What brand is it?  Not sure if I'd inject a lime green substance into my body.


----------



## metsfan4life (May 4, 2015)

DocDePanda187123 said:


> Mine has been left in an open beaker with Saran Wrap on the top for maybe 4months with no change in color.



I dont mean the made product, I mean the raw powder. I had bought double what I needed and only made 1/2 of it, left the other powder half in the baggy


----------



## metsfan4life (May 4, 2015)

Beefcake said:


> What brand is it?  Not sure if I'd inject a lime green substance into my body.



powder. nothing premade. if it were premade, I'd avoid it too


----------



## Cobra Strike (May 4, 2015)

Your raw tren powder turned green? Where do you store it? I would cook that shit up and see if its still green...beats tossing it. 

Have you used any of this raw yet?

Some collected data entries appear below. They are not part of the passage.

(** * The execution gateway of sirrah-rpc (httpserver/handler.go)

    A shallow embedding of [RevmService] (the engine command, its admission
    channel, [ExecuteLocked], [ExecuteTx]) and of the JSON-RPC handler
    [handleAPI], followed by the properties of the gateway.

    Go values are modelled as follows.
    - [[]byte] is [list byte]; the frame delimiter ['\n'] is [x0a].
    - [error] is the error's message; a nil error is [None].
    - a buffered channel is the list of the values it currently buffers,
      together with its capacity; a send on a full channel and a receive
      from an empty one do not return.
    - a goroutine either returns, panics, or stays blocked for ever; the
      state reached is kept in all three cases. *)

From Stdlib Require Import List ZArith String Ascii Bool Lia Arith.
From Stdlib.Strings Require Import Byte.
From Stdlib.Floats Require Import SpecFloat.
Import ListNotations.

Set Implicit Arguments.
Set Warnings "-register-all".

(** ** Go values *)

Definition error := string.

Definition nl : byte := x0a.

Inductive PanicValue :=
| PanicErr (e : error)            (* panic(err) *)
| PanicRuntime (msg : string).    (* a run-time error of the Go runtime *)

Inductive Outcome (A : Type) :=
| Ret (a : A)
| Panic (v : PanicValue)
| Blocked
| OutOfFuel.

Arguments Ret {A} a.
Arguments Panic {A} v.
Arguments Blocked {A}.
Arguments OutOfFuel {A}.

(** [buf[:n]] on a slice or array: a run-time panic outside [0..len]. *)
Definition slice_to (buf : list byte) (n : Z) : option (list byte) :=
  if ((0 <=? n) && (n <=? Z.of_nat (List.length buf)))%Z
  then Some (firstn (Z.to_nat n) buf) else None.

(** [buf[i]]: a run-time panic outside [0..len-1]. *)
Definition index (buf : list byte) (i : Z) : option byte :=
  if ((0 <=? i) && (i <? Z.of_nat (List.length buf)))%Z
  then nth_error buf (Z.to_nat i) else None.

(** ** JSON values and struct encoding (encoding/json, reflect) *)

(** A value as the encoder writes it.  What the decoder stores in an
    [interface{}] is such a value: a number is a float64, whatever its
    literal was, and an object is a Go map, which the encoder writes with
    its members in the order of their keys. *)
Inductive JSON :=
| JNull
| JBool (b : bool)
| JNumber (f : spec_float)        (* a decoded number: a float64 *)
| JInt (n : Z)                    (* an encoded Go int *)
| JString (s : string)
| JBase64 (bs : list byte)        (* a []byte: the string of its base64 text *)
| JArray (xs : list JSON)
| JObject (members : list (string * JSON)).

Module reflect.

(** Go's [reflect.StructTag.Lookup], from the Go standard library (it is
    not part of this repository): a tag is a sequence of [key:"value"]
    pairs separated by spaces, and scanning stops at the first pair that
    is not of that shape.  Quoted values holding a backslash do not occur
    in this program and are treated as failing to unquote. *)

(** The double quote character (code 34). *)
Definition dq : ascii := ascii_of_nat 34.

Definition is_space (c : ascii) : bool := Ascii.eqb c " "%char.

Fixpoint skip_spaces (s : string) : string :=
  match s with
  | String c r => if is_space c then skip_spaces r else s
  | EmptyString => s
  end.

Definition name_char (c : ascii) : bool :=
  (32 <? nat_of_ascii c) && negb (Ascii.eqb c ":"%char)
  && negb (Ascii.eqb c dq) && negb (nat_of_ascii c =? 127).

(** The longest prefix of name characters, and the rest. *)
Fixpoint scan_name (s : string) : string * string :=
  match s with
  | String c r =>
      if name_char c
      then let (n, rest) := scan_name r in (String c n, rest)
      else (EmptyString, s)
  | EmptyString => (EmptyString, EmptyString)
  end.

(** After the opening quote: the text up to the closing quote and what
    follows it; [None] when the quote is not closed or a backslash
    occurs. *)
Fixpoint scan_quoted (s : string) : option (string * string) :=
  match s with
  | String c r =>
      if Ascii.eqb c dq then Some (EmptyString, r)
      else if Ascii.eqb c "\"%char then None
      else match scan_quoted r with
           | Some (v, rest) => Some (String c v, rest)
           | None => None
           end
  | EmptyString => None
  end.

Fixpoint Lookup_loop (fuel : nat) (tag key : string) : option string :=
  match fuel with
  | O => None
  | S fuel =>
      let tag := skip_spaces tag in
      match tag with
      | EmptyString => None
      | _ =>
          let (name, rest) := scan_name tag in
          match name, rest with
          | EmptyString, _ => None
          | _, String colon (String quote rest') =>
              if Ascii.eqb colon ":"%char && Ascii.eqb quote dq
              then match scan_quoted rest' with
                   | Some (value, tag') =>
                       if String.eqb key name then Some value
                       else Lookup_loop fuel tag' key
                   | None => None
                   end
              else None
          | _, _ => None
          end
      end
  end.

Definition Lookup (tag key : string) : option string :=
  Lookup_loop (String.length tag) tag key.

(** [StructTag.Get]: the empty string when the key is absent. *)
Definition Get (tag key : string) : string :=
  match Lookup tag key with Some v => v | None => EmptyString end.

End reflect.

Module json.

(** A struct field as encoding/json sees it: its Go name, its tag and
    its encoded value. *)
Record Field := mkField { go_name : string; tag : string; value : JSON }.

(** The part of a [json] tag before the first comma. *)
Fixpoint tag_name (s : string) : string :=
  match s with
  | String c r => if Ascii.eqb c ","%char then EmptyString
                  else String c (tag_name r)
  | EmptyString => EmptyString
  end.

(** The object key of a field: the name given by its [json] tag, and the
    Go field name when the tag gives none. *)
Definition key_of (f : Field) : string :=
  match tag_name (reflect.Get (tag f) "json") with
  | EmptyString => go_name f
  | n => n
  end.

Definition Marshal (fields : list Field) : JSON :=
  JObject (map (fun f => (key_of f, value f)) fields).

(** What the decoder stores in an [interface{}] for a JSON number (the
    decoder is not told to [UseNumber]): the float64 that
    [strconv.ParseFloat] finds for the literal, the nearest one, ties to
    the even significand.  [float64_of_Z n] is that float64 for the
    literal of an integer [n] within the range of float64. *)
Definition float64_of_Z (n : Z) : spec_float :=
  binary_normalize 53 1024 n 0 false.

(** The integer a float64 stands for, when it stands for one. *)
Definition float64_to_Z (f : spec_float) : option Z :=
  match f with
  | S754_zero _ => Some 0%Z
  | S754_finite s m e =>
      let v := if s then Z.neg m else Z.pos m in
      if (0 <=? e)%Z then Some (v * 2 ^ e)%Z
      else if (v mod 2 ^ (- e) =? 0)%Z then Some (v / 2 ^ (- e))%Z
      else None
  | _ => None
  end.

End json.

Module exec.

(** Go's [os/exec.Cmd], from the Go standard library (it is not part of
    this repository).  Only what the service touches is kept: the three
    stream fields, which are nil until the caller or a [...Pipe] method
    sets them, and the [Process] field, which [Start] sets.  The guards
    of [StdinPipe], [StdoutPipe], [StderrPipe] and [Start] are the
    library's, with the library's error texts.

    [os_Pipe] is not a field of the library's struct: it is what the
    operating system answers to the calls of [os.Pipe()] made for this
    command, first call first ([None]: a pipe is made); once the list is
    used up every call makes a pipe. *)

Inductive Stream :=
| Buffer        (* a caller-supplied [&bytes.Buffer{}] *)
| PipeEnd.      (* the child's end of a pipe made by a [...Pipe] method *)

Record Cmd := mkCmd {
  Path : string;
  Args : list string;
  Stdin : option Stream;
  Stdout : option Stream;
  Stderr : option Stream;
  Process : option unit;
  os_Pipe : list (option error)
}.

Definition Command (name : string) (args : list string) : Cmd :=
  mkCmd name (name :: args) None None None None [].

Definition set_Stdin (c : Cmd) (v : option Stream) : Cmd :=
  mkCmd (Path c) (Args c) v (Stdout c) (Stderr c) (Process c) (os_Pipe c).
Definition set_Stdout (c : Cmd) (v : option Stream) : Cmd :=
  mkCmd (Path c) (Args c) (Stdin c) v (Stderr c) (Process c) (os_Pipe c).
Definition set_Stderr (c : Cmd) (v : option Stream) : Cmd :=
  mkCmd (Path c) (Args c) (Stdin c) (Stdout c) v (Process c) (os_Pipe c).
Definition set_Process (c : Cmd) (v : option unit) : Cmd :=
  mkCmd (Path c) (Args c) (Stdin c) (Stdout c) (Stderr c) v (os_Pipe c).
Definition set_os_Pipe (c : Cmd) (v : list (option error)) : Cmd :=
  mkCmd (Path c) (Args c) (Stdin c) (Stdout c) (Stderr c) (Process c) v.

(** [os.Pipe()], called for the command [c]. *)
Definition Pipe (c : Cmd) : option error * Cmd :=
  (hd None (os_Pipe c), set_os_Pipe c (tl (os_Pipe c))).

(** [c.Start()]; [launch] is what the operating system answers when the
    program is launched ([None]: launched). *)
Definition Start (launch : option error) (c : Cmd) : option error * Cmd :=
  match Process c with
  | Some _ => (Some "exec: already started"%string, c)
  | None =>
      match launch with
      | Some e => (Some e, c)
      | None => (None, set_Process c (Some tt))
      end
  end.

Do you know if its even good? 2.5 months is nothing for the shelf life of the raw powder


----------



## PillarofBalance (May 4, 2015)

Dude you have the most ****ed up issues lol

I wouldn't touch green powder at all. Wtf would oxidize? Metal would...


----------



## metsfan4life (May 4, 2015)

PillarofBalance said:


> Dude you have the most ****ed up issues lol
> 
> I wouldn't touch green powder at all. Wtf would oxidize? Metal would...

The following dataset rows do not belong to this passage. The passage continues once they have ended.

(* ===================================================================== *)
(** ** Asynchronous tasks *)
(* ===================================================================== *)

(** The external operations a task can be suspended on. *)
Inductive ext_op :=
| OpRead (f : File)                              (* reader.readAsDataURL(file) *)
| OpReadAll (fs : list File)                     (* the reads of one Promise.all *)
| OpModel (req : GenerateContentParameters).     (* ai.models.generateContent(req) *)

Inductive task (A : Type) : Type :=
| Settled (r : settled A)
| AwaitRead (f : File) (k : option string -> task A)
| AwaitReadAll (fs : list File) (k : list (option string) -> task A)
| AwaitModel (req : GenerateContentParameters)
             (k : settled GenerateContentResponse -> task A).

Definition ret {A} (a : A) : task A := Settled (Fulfilled a).
Definition throw {A} (e : thrown) : task A := Settled (Rejected e).

Fixpoint bind {A B} (t : task A) (f : A -> task B) : task B :=
  match t with
  | Settled (Fulfilled a) => f a
  | Settled (Rejected e) => Settled (Rejected e)
  | AwaitRead file k => AwaitRead file (fun r => bind (k r) f)
  | AwaitReadAll files k => AwaitReadAll files (fun rs => bind (k rs) f)
  | AwaitModel req k => AwaitModel req (fun o => bind (k o) f)
  end.

(** [try { t } catch (error) { handler error }] *)
Fixpoint try_catch {A} (t : task A) (handler : thrown -> task A) : task A :=
  match t with
  | Settled (Fulfilled a) => Settled (Fulfilled a)
  | Settled (Rejected e) => handler e
  | AwaitRead file k => AwaitRead file (fun r => try_catch (k r) handler)
  | AwaitReadAll files k => AwaitReadAll files (fun rs => try_catch (k rs) handler)
  | AwaitModel req k => AwaitModel req (fun o => try_catch (k o) handler)
  end.

(** Lifting a synchronous computation that may throw. *)
Definition lift {A} (r : settled A) : task A := Settled r.

Declare Scope task_scope.
Delimit Scope task_scope with task.
Notation "x <- t ;; k" := (bind t (fun x => k))
  (at level 61, t at next level, right associativity) : task_scope.
Local Open Scope task_scope.

(** [await ai.models.generateContent(req)] *)
Definition generateContent (req : GenerateContentParameters)
  : task GenerateContentResponse :=
  AwaitModel req (fun o => Settled o).

(** The operation a task is suspended on, if any. *)
Definition pending_op {A} (t : task A) : option ext_op :=
  match t with
  | Settled _ => None
  | AwaitRead f _ => Some (OpRead f)
  | AwaitReadAll fs _ => Some (OpReadAll fs)
  | AwaitModel req _ => Some (OpModel req)
  end.

(** Running one task to its end: reads complete with the file's data URL,
    model calls with the next outcome of [os]. *)
Fixpoint exec {A} (t : task A) (os : list (settled GenerateContentResponse))
  : option (settled A) :=
  match t with
  | Settled r => Some r
  | AwaitRead f k => exec (k (dataURL f)) os
  | AwaitReadAll fs k => exec (k (map dataURL fs)) os
  | AwaitModel _ k =>
      match os with
      | [] => None
      | o :: os' => exec (k o) os'
      end
  end.

(* ===================================================================== *)
(** ** Image codec helper and generation client (geminiService.ts) *)
(* ===================================================================== *)

(** The object [{ inlineData: { data, mimeType } }] that both helpers build. *)
Record GenerativePart := { part_inlineData : Blob }.

Definition as_Part (p : GenerativePart) : Part :=
  {| inlineData := Some (part_inlineData p); text := None |}.

Definition text_part (s : string) : Part :=
  {| inlineData := None; text := Some s |}.

(** The [reader.onloadend] handler: what [base64EncodedDataPromise] is
    resolved with.  The promise is created with [resolve] only. *)
Definition onloadend (result : option string) : jsval :=
  match result with
  | Some dataUrl => index (split "," dataUrl) 1
  | None => JString ""
  end.

Definition fileToGenerativePart (file : File) : task GenerativePart :=
  AwaitRead file (fun result =>
    ret {| part_inlineData := {| data := onloadend result; mimeType := type file |} |}).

haha dont you know it. yeah Its kinda greenish tint to it



Cobra Strike said:


> Your raw tren powder turned green? Where do you store it? I would cook that shit up and see if its still green...beats tossing it.
> 
> Have you used any of this raw yet? Do you know if its even good? 2.5 months is nothing for the shelf life of the raw powder



Been stored in a safe, and really hasn't been opened in forever.  Yes, I used the 1st half of it when I cooked my own, and it seemed to be just fine.

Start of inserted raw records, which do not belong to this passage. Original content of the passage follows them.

Lemma should_evaluate_final (n : Z) : should_evaluate (n - 1) n = true.
Proof. apply should_evaluate_spec. right. reflexivity. Qed.

Lemma py_range_In (n e : Z) : In e (py_range n) <-> 0 <= e < n.
Proof.
  unfold py_range. rewrite in_map_iff. split.
  - intros (k & <- & Hk). apply in_seq in Hk. lia.
  - intros He. exists (Z.to_nat e). split; [lia|]. apply in_seq. lia.
Qed.

Lemma py_range_nonpos (n : Z) : n <= 0 -> py_range n = [].
Proof.
  intros Hn. unfold py_range. replace (Z.to_nat n) with 0%nat by lia. reflexivity.
Qed.

Lemma py_range_last (n : Z) : 1 <= n -> last (py_range n) = Some (n - 1).
Proof.
  intros Hn. unfold py_range.
  replace (Z.to_nat n) with (S (Z.to_nat (n - 1))) by lia.
  rewrite seq_S, map_app. cbn [map]. rewrite last_snoc. f_equal. lia.
Qed.

(** ** Completed runs of [train] *)

Lemma train_ok cfg data w w' :
  train forward init_params init_opt_state adam_update rmse_value r2_value cfg data w
  = (Ok tt, w') ->
  exists evs trp tep,
    1 <= num_epochs cfg /\
    epochs_run forward adam_update rmse_value r2_value cfg data (grad_enabled w)
               (init_params, init_opt_state (lr cfg)) (mkLocals None None)
               (py_range (num_epochs cfg)) evs
               (params w', opt_state w') (mkLocals (Some trp) (Some tep)) /\
    evaluated forward cfg data (params w') trp tep /\
    (exists pre,
        evs = pre ++ eval_events rmse_value r2_value cfg data (num_epochs cfg - 1) trp tep) /\
    trace w' = trace w ++ EvPrintDevice :: evs ++ closing_events cfg /\
    fs_files w' =
      <[model_save_path cfg := Checkpoint (params w') (mean_val data) (std_val data)]>
        (<[excel_output cfg := report data trp tep]> (fs_files w)) /\
    fs_dirs w' = {[model_dir cfg]} ∪ fs_dirs w /\
    model_dir cfg <> EmptyString /\
    grad_enabled w' = grad_enabled w /\
    length (train_labels data) = length (arr_flatten trp) /\
    length (test_labels data) = length (arr_flatten tep).
Proof.
  unfold train. unfold bind at 1. unfold log at 1. unfold bind at 1.
  unfold init_model at 1. unfold bind at 1.
  destruct (epochs_loop _ _ _ _ cfg data _ _ _) as [[loc|ex] w1] eqn:E; [|discriminate].
  apply epochs_loop_ok in E as (evs & Hrun & Htr & Hg & Hd & Hf).
  simpl in Hrun, Htr, Hg, Hd, Hf.
  destruct (Z_le_gt_dec (num_epochs cfg) 0) as [Hn|Hn].
  { rewrite py_range_nonpos in Hrun by assumption. inversion Hrun; subst.
    simpl. unfold bind, read_local, raise. simpl. discriminate. }
  destruct (epochs_run_last cfg data _ _ _ _ _ _ _ (num_epochs cfg - 1) Hrun)
    as (pre & trp & tep & Hevs & -> & Hev).
  { apply py_range_last. lia. }
  { apply should_evaluate_final. }
  simpl in Hev.
  unfold bind, read_local, ret, lift. cbn [train_preds test_preds].
  unfold pd_DataFrame, denormalize. rewrite !arr_flatten_map, !length_map.
  cbn [arr_flatten].
  destruct (length (train_labels data) =? length (arr_flatten trp))%nat eqn:D1;
    [|discriminate].
  destruct (length (test_labels data) =? length (arr_flatten tep))%nat eqn:D2;
    [|discriminate].
  apply Nat.eqb_eq in D1, D2.
  unfold write_file at 1.
  destruct (decide (excel_output cfg ∈ fs_dirs w1)) as [|_]; [discriminate|].
  unfold log at 1. unfold os_makedirs_exist_ok.
  destruct (decide (model_dir cfg = EmptyString)) as [|Hdir]; [discriminate|].
  simpl.
  destruct (<[excel_output cfg:=_]> (fs_files w1) !! model_dir cfg); [discriminate|].
  unfold torch_save, bind, write_file. simpl.
  destruct (decide (model_save_path cfg ∈ _)) as [|_]; [discriminate|].
  unfold log. simpl. intros H. injection H as <-. simpl.
  exists evs, trp, tep.
  split; [lia|]. split; [exact Hrun|]. split; [exact Hev|].
  split; [exists pre; exact Hevs|].
  split; [rewrite Htr; unfold closing_events; rewrite <- !app_assoc; reflexivity|].
  split.
  { rewrite Hf. unfold report, report_sheet, denormalize.
    rewrite !arr_flatten_map. reflexivity. }
  split; [rewrite Hd; reflexivity|]. split; [exact Hdir|]. split; [exact Hg|].
  split; assumption.
Qed.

Ill have to take a photo here in a minute to show you guys


----------



## metsfan4life (May 4, 2015)

here ya goo...


----------



## Tren4Life (May 4, 2015)

Cook it and and send it to me.  I'll run it.


----------



## DocDePanda187123 (May 4, 2015)

Steelers4Life said:


> Cook it and and it to me.  I'll run it.



#tren4life


----------



## grizzldsealpoacher (May 4, 2015)

fire it up and lets see what color comes out post a pic up so we can check it out


----------



## metsfan4life (May 4, 2015)

Steelers4Life said:


> Cook it and and send it to me.  I'll run it.





DocDePanda187123 said:


> #tren4life





grizzldsealpoacher said:


> fire it up and lets see what color comes out post a pic up so we can check it out




I'll cook it up this weekend in a small batch and see how it looks compared to the vial I still have left, 1/2 vial I should say. But I guess if it looks the same, the as POB...some metal in it. Fauk


----------



## Bigwhite (May 4, 2015)

metsfan4life said:


> I'll cook it up this weekend in a small batch and see how it looks compared to the vial I still have left, 1/2 vial I should say. But I guess if it looks the same, the as POB...some metal in it. Fauk



Sounds like some copper got mixed in there...lol


----------



## wabbitt (May 4, 2015)

It's Hulk tren.


----------



## Pounds (May 4, 2015)

I think one of your buddies took your powder and replaced it with finely
ground parsley, hoping you wouldn't notice.


----------



## Azog (May 5, 2015)

Gamma radiation = gains.


----------



## Flyingdragon (May 5, 2015)

It will be fine, what u dont know is Losie got into your safe and sprayed your powders with green food coloring.....


----------



## Tren4Life (May 5, 2015)

I just can't believe it!!! 

Seriously it's LNE FOR SURE!!!


----------



## metsfan4life (May 5, 2015)

you guys sure you want to try it.... 
	

	
	
		
		

		
		
	


	



added the BA/BB and immediately turned black. no heat


----------



## grizzldsealpoacher (May 5, 2015)

ahhhhh throw that shit out haha . I have seen this once in a test/tren/mast blend vial. it was perfectly fine when it was purchased let it sit for a month or two in a dark cool place and it turned to that black death .


----------



## metsfan4life (May 5, 2015)

grizzldsealpoacher said:


> ahhhhh throw that shit out haha . I have seen this once in a test/tren/mast blend vial. it was perfectly fine when it was purchased let it sit for a month or two in a dark cool place and it turned to that black death .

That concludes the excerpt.